Directions for this task: Go through the entries below from the first line and output each one exactly, up to and including the line with "Definition page_data (binary".

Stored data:
····················

(** A frame of the caller's is mapped at an unused page. *)
Lemma map_frame_ok kernel_root root_frame c f R K T v q fl :
  let root := default kernel_root root_frame in
  mapper_ok c f (mapper_at root) R K T -> unused (mem c) root v -> addr_ok q -> flags_ok fl -> has fl PRESENT = true ->
  exists m' f' T', mapper_ok (with_mem m' c) f' (mapper_at root) R K T' /\ extends root (mem c) K (fun w => masked w = masked v) m' K /\
    (map_allocated_frame kernel_root root_frame v q fl (c, Some f) = (Ok tt, (with_mem m' c, Some f')) /\
       (forall w, masked w = masked v -> space m' root w = Some (q, fl)) \/
     (exists e, map_allocated_frame kernel_root root_frame v q fl (c, Some f) = (Err e, (with_mem m' c, Some f'))) /\ R ⊆ K ∪ T').
Proof.
  intros root Hok Hu Hq Hfl Hp. destruct (map_to_fresh c f root R K T v q fl Hok Hu Hq Hfl Hp) as (r & m' & f' & T' & Hrun & Hok' & Hd & Hs & Hun & Hcase).
  exists m', f', T'. split; [done|].
  assert (Hmap : map_allocated_frame kernel_root root_frame v q fl = map_or_replace root v q fl) by (by destruct root_frame). rewrite Hmap.
  unfold map_or_replace, mbind, M_bind, map_err. rewrite Hrun. split.
  - split; [done|done|done| |intros w Hw; by apply Hun]. intros w Hw. destruct Hcase as [[_ Hx]|(_ & Hx & _)]; rewrite Hx; [|done].
    unfold put. by rewrite decide_False by congruence.
  - destruct Hcase as [[-> Hx]|(-> & _ & HR)]; [left|right; split; [by eexists|done]]. split; [done|]. intros w Hw. rewrite Hx. unfold put. by rewrite decide_True.
Qed.

(** ** The pages of a region *)

Definition page_data (binary : list Z) (file_offset file_size off : Z) : option (list Z) :=
  if (off <? file_size) && (file_offset + off <? zlen binary) then
    Some (sub (file_offset + off) (Z.min (Z.min (file_size - off) 4096) (zlen binary - (file_offset + off))) binary)
  else None.

Lemma elf_page_data_ok {E} binary fo fs off : fo + off < 2 ^ 64 -> elf_page_data (E:=E) binary fo fs off = Ok (page_data binary fo fs off).
Proof.
  intros Hlt. unfold elf_page_data, page_data. destruct (off <? fs); [|done]. rewrite uadd_ok by lia. cbn [mbind res_bind andb].
  by destruct (_ <? zlen binary).
Qed.

Definition in_pages (start i n w : Z) : Prop := exists k, i <= k < i + n /\ masked w = masked (start + k * 4096).

(** The page of [v] is mapped to a frame of [K] that holds [bs]. *)
Definition page_holds m root K v fl (bs : list Z) : Prop :=
  exists q, q ∈ K /\ (forall w, masked w = masked v -> space m root w = Some (q, fl)) /\ holds_page m q bs.

Lemma page_holds_extends m m' root K K' P v fl bs :
  extends root m K P m' K' -> ~ P v -> (forall w w', masked w = masked w' -> P w -> P w') -> page_holds m root K v fl bs -> page_holds m' root K' v fl bs.
Proof.
  intros [A1 A2 A3 A4 A5] Hn HP (q & Hq & Hw & Hb). exists q. split; [by apply A1|]. split; [|eapply holds_same; [by apply A2|done]].
  intros w Hm. rewrite A4; [by apply Hw|]. intros Hp. apply Hn. by eapply HP.
Qed.

Lemma in_pages_masked start i n w w' : masked w = masked w' -> in_pages start i n w -> in_pages start i n w'.
Proof. intros Hw (k & Hk & Hm). exists k. split; [done|]. congruence. Qed.

(** Page [k] of a region, mapped with its bytes. *)
Definition page_loaded m root K start fl binary fo fs (k : Z) : Prop :=
  page_holds m root K (start + k * 4096) fl (page_image (page_data binary fo fs (k * 4096))).

Lemma pages_differ start j k : 0 <= start -> 0 <= j -> 0 <= k -> start + j * 4096 < 2 ^ 48 -> start + k * 4096 < 2 ^ 48 ->
  masked (start + j * 4096) = masked (start + k * 4096) -> j = k.
Proof. intros Hs Hj Hk H1 H2. rewrite masked_page by lia. rewrite !Z.div_add by lia. lia. Qed.

Context {VA : VirtAddrOps}.

Lemma map_elf_pages_ok n i kernel_root root_frame start fl binary fo fs c f R K T :
  let root := default kernel_root root_frame in
  mapper_ok c f (mapper_at root) R K T -> flags_ok fl -> has fl PRESENT = true -> 0 <= i -> 0 <= start -> start + (i + Z.of_nat n) * 4096 <= 2 ^ 47 ->
  fo + (i + Z.of_nat n) * 4096 < 2 ^ 64 -> (forall k, i <= k < i + Z.of_nat n -> unused (mem c) root (start + k * 4096)) ->
  exists m' f' K' T', mapper_ok (with_mem m' c) f' (mapper_at root) R K' T' /\ extends root (mem c) K (in_pages start i (Z.of_nat n)) m' K' /\
    let run := map_elf_pages kernel_root n i root_frame start fl binary fo fs (c, Some f) in
    (run = (Ok tt, (with_mem m' c, Some f')) /\ (forall k, i <= k < i + Z.of_nat n -> page_loaded m' root K' start fl binary fo fs k) \/
     (exists e, run = (Err e, (with_mem m' c, Some f'))) /\ R ⊆ K' ∪ T').
Proof.
  intros root Hok Hfl Hpr Hi Hst Hend Hfo Hun. revert i c f K T Hok Hi Hend Hfo Hun. induction n as [|n IH]; intros i c f K T Hok Hi Hend Hfo Hun; cbn [map_elf_pages].
  { exists (mem c), f, K, T. split; [by destruct c|]. split; [apply space_refl|]. left. split; [by destruct c|lia]. }
  unfold mbind, M_bind, lift, map_err. rewrite uadd_ok by lia. unfold va. rewrite va_new_low by lia. unfold mret, M_ret. rewrite elf_page_data_ok by lia.
  set (v := start + i * 4096). set (data := page_data binary fo fs (i * 4096)).
  destruct (new_frame c f root R K T data Hok) as [(q & s1 & m1 & f1 & -> & -> & HqK & Hqa & Hok1 & Hb1 & Hex1)|[-> HR]].
  2: { exists (mem c), f, K, T. split; [by destruct c|]. split; [apply space_refl|]. right. split; [exists "OOM mapping ELF region"%string; by destruct c|done]. }
  assert (Hu1 : unused m1 root v) by (apply (ex_unused _ _ _ _ _ _ Hex1); [tauto|]; apply Hun; lia).
  destruct (map_frame_ok kernel_root root_frame (with_mem m1 c) f1 R ({[q]} ∪ K) T v q fl Hok1 Hu1 Hqa Hfl Hpr) as (m2 & f2 & T2 & Hok2 & Hex2 & Hcase).
  rewrite with_mem_mem, with_mem_twice in *. set (P := in_pages start i (Z.of_nat (S n))).
  assert (HP : forall w, masked w = masked v -> P w) by (intros w Hw; exists i; split; [lia|done]).
  assert (Hex12 : extends root (mem c) K P m2 ({[q]} ∪ K)).
  { eapply space_trans; [eapply space_mono; [|exact Hex1]; done|]. eapply space_mono; [|exact Hex2]. done. }
  destruct Hcase as [[-> Hsp]|[[e ->] HR]].
  2: { exists m2, f2, ({[q]} ∪ K), T2. split_and!; [done|done|]. right. split; [by exists e|done]. }
  destruct (IH (i + 1) (with_mem m2 c) f2 ({[q]} ∪ K) T2 Hok2) as (m' & f' & K' & T' & Hok' & Hex' & Hrest); [lia..| |].
  { intros k Hk. rewrite with_mem_mem. apply (ex_unused _ _ _ _ _ _ Hex2).
    - intros Hm. apply pages_differ in Hm; lia.
    - apply (ex_unused _ _ _ _ _ _ Hex1); [tauto|]. apply Hun. lia. }
  rewrite with_mem_mem, with_mem_twice in *. exists m', f', K', T'. split; [done|]. split.
  { eapply space_trans; [exact Hex12|]. eapply space_mono; [|exact Hex']. intros w (k & Hk & Hw). exists k. split; [lia|done]. }
  destruct Hrest as [[-> Hall]|[[e ->] HR]]; [left|right; split; [by exists e|done]]. split; [done|]. intros k Hk. destruct (decide (k = i)) as [->|]; [|apply Hall; lia].
  eapply page_holds_extends; [exact Hex'| | |].
  - intros (k & Hk' & Hm). apply pages_differ in Hm; lia.
  - apply in_pages_masked.
  - exists q. split; [clear; set_solver|]. split; [done|]. eapply holds_same; [|exact Hb1]. apply (ex_same _ _ _ _ _ _ Hex2). clear; set_solver.
Qed.

End space.

(** ** The mapper of [RmmMapper] as an instance *)

Section instance.
#[local] Existing Instance X8664Arch.

Definition rmm_map_to (root v q fl : Z) : KM MapTo := fun s =>
  match snd s with
  | None => (Panic, s)
  | Some f =>
    if is_some (space_of (mem (fst s)) (mapper_at root) v) then (Ok PageAlreadyMapped, s)
    else match map_phys (mapper_at root) v q fl (fst s, f) with
         | (Ok _, (c, f')) => (Ok Mapped, (c, Some f'))
         | (Err _, (c, f')) => (Ok MapFailed, (c, Some f'))
         | (Panic, (c, f')) => (Panic, (c, Some f'))
         | (Fault, (c, f')) => (Fault, (c, Some f'))
         end
  end.

Definition rmm_x86 : X86 := {|
  e_flags := RmmArch.flags;
  e_addr := entry_addr;
  e_frame := ex_frame;
  e_entry := entry_new;
  phys_frame := FrameAlloc.example_phys_frame;
  map_to := rmm_map_to;
  translate_addr := fun root v s =>
    (match space_of (mem (fst s)) (mapper_at root) v with Some (q, _) => Ok (q + v mod 4096) | None => Err tt end, s)
|}.

Lemma rmm_x86_ok : X86Ok rmm_x86.
Proof. destruct ex_ok as [H1 H2 H3 H4 H5 H6 H7 H8]. split; [exact H1|exact H2|exact H3|exact H4|exact H5|exact H6|exact H7|exact H8]. Qed.

Lemma rmm_map_to_fresh c (f : BuddyAllocator) root (R K T : gset Z) v q fl :
  mapper_ok c f (mapper_at root) R K T -> space_of (mem c) (mapper_at root) v = None -> addr_ok q -> flags_ok fl -> has fl PRESENT = true ->
  exists r m' f' T', rmm_map_to root v q fl (c, Some f) = (Ok r, (with_mem m' c, Some f')) /\
    mapper_ok (with_mem m' c) f' (mapper_at root) R K T' /\ same_dom (mem c) m' /\ (forall x, x ∈ K -> same_frame (mem c) m' x) /\
    (forall w, masked w <> masked v -> space_of (mem c) (mapper_at root) w = None -> space_of m' (mapper_at root) w = None) /\
    (r = Mapped /\ (forall w, space_of m' (mapper_at root) w = put (space_of (mem c) (mapper_at root)) v (Some (q, fl)) w) \/
     r = MapFailed /\ (forall w, space_of m' (mapper_at root) w = space_of (mem c) (mapper_at root) w) /\ R ⊆ K ∪ T').
Proof.
  intros Hok Hu Hq Hfl Hp. destruct (map_done c f (mapper_at root) R K T v q fl Hok ltac:(by split)) as (r & m' & f' & T' & Hrun & Hok' & Hsp & Hd & Hs).
  assert (Hmp : mapping q fl = Some (q, fl)).
  { unfold mapping, present. change ENTRY_FLAG_PRESENT with PRESENT. apply Z.eqb_eq in Hp. by rewrite Hp. }
  unfold rmm_map_to. cbn [snd fst]. rewrite Hu. cbn [is_some].
  unfold run_op, opt, mbind, M_bind, mret, M_ret in Hrun. destruct (map_phys (mapper_at root) v q fl (c, f)) as [[[]|[]| |] [c' f'']] eqn:Hm; simplify_eq/=.
  - exists Mapped, m', f', T'. destruct Hsp as [[_ Hx]|(Hne & _)]; [|exfalso; congruence]. rewrite Hmp in Hx. split_and!; [done..| |by left].
    intros w Hw Hn. rewrite Hx. unfold put. by rewrite decide_False by congruence.
  - exists MapFailed, m', f', T'. destruct Hsp as [[Hne _]|(_ & Hx & HR)]; [exfalso; congruence|]. split_and!; [done..| |by right]. intros w _ Hn. by rewrite Hx.
Qed.

Definition rmm_spec : MapperSpec rmm_x86.
Proof.
  refine (Build_MapperSpec rmm_x86 (fun m root v => space_of m (mapper_at root) v = None) _ _); [|exact rmm_map_to_fresh].
  intros m m' root T v Ht Hs Hu. destruct (tree_frame _ m' _ _ _ Ht Hs) as [_ Hx]. unfold space_of. by rewrite Hx.
Defined.

End instance.

End AddrSpace.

····················

Exercise output:
(** A frame of the caller's is mapped at an unused page. *)
Lemma map_frame_ok kernel_root root_frame c f R K T v q fl :
  let root := default kernel_root root_frame in
  mapper_ok c f (mapper_at root) R K T -> unused (mem c) root v -> addr_ok q -> flags_ok fl -> has fl PRESENT = true ->
  exists m' f' T', mapper_ok (with_mem m' c) f' (mapper_at root) R K T' /\ extends root (mem c) K (fun w => masked w = masked v) m' K /\
    (map_allocated_frame kernel_root root_frame v q fl (c, Some f) = (Ok tt, (with_mem m' c, Some f')) /\
       (forall w, masked w = masked v -> space m' root w = Some (q, fl)) \/
     (exists e, map_allocated_frame kernel_root root_frame v q fl (c, Some f) = (Err e, (with_mem m' c, Some f'))) /\ R ⊆ K ∪ T').
Proof.
  intros root Hok Hu Hq Hfl Hp. destruct (map_to_fresh c f root R K T v q fl Hok Hu Hq Hfl Hp) as (r & m' & f' & T' & Hrun & Hok' & Hd & Hs & Hun & Hcase).
  exists m', f', T'. split; [done|].
  assert (Hmap : map_allocated_frame kernel_root root_frame v q fl = map_or_replace root v q fl) by (by destruct root_frame). rewrite Hmap.
  unfold map_or_replace, mbind, M_bind, map_err. rewrite Hrun. split.
  - split; [done|done|done| |intros w Hw; by apply Hun]. intros w Hw. destruct Hcase as [[_ Hx]|(_ & Hx & _)]; rewrite Hx; [|done].
    unfold put. by rewrite decide_False by congruence.
  - destruct Hcase as [[-> Hx]|(-> & _ & HR)]; [left|right; split; [by eexists|done]]. split; [done|]. intros w Hw. rewrite Hx. unfold put. by rewrite decide_True.
Qed.

(** ** The pages of a region *)

Definition page_data (binary : list Z) (file_offset file_size off : Z) : option (list Z) :=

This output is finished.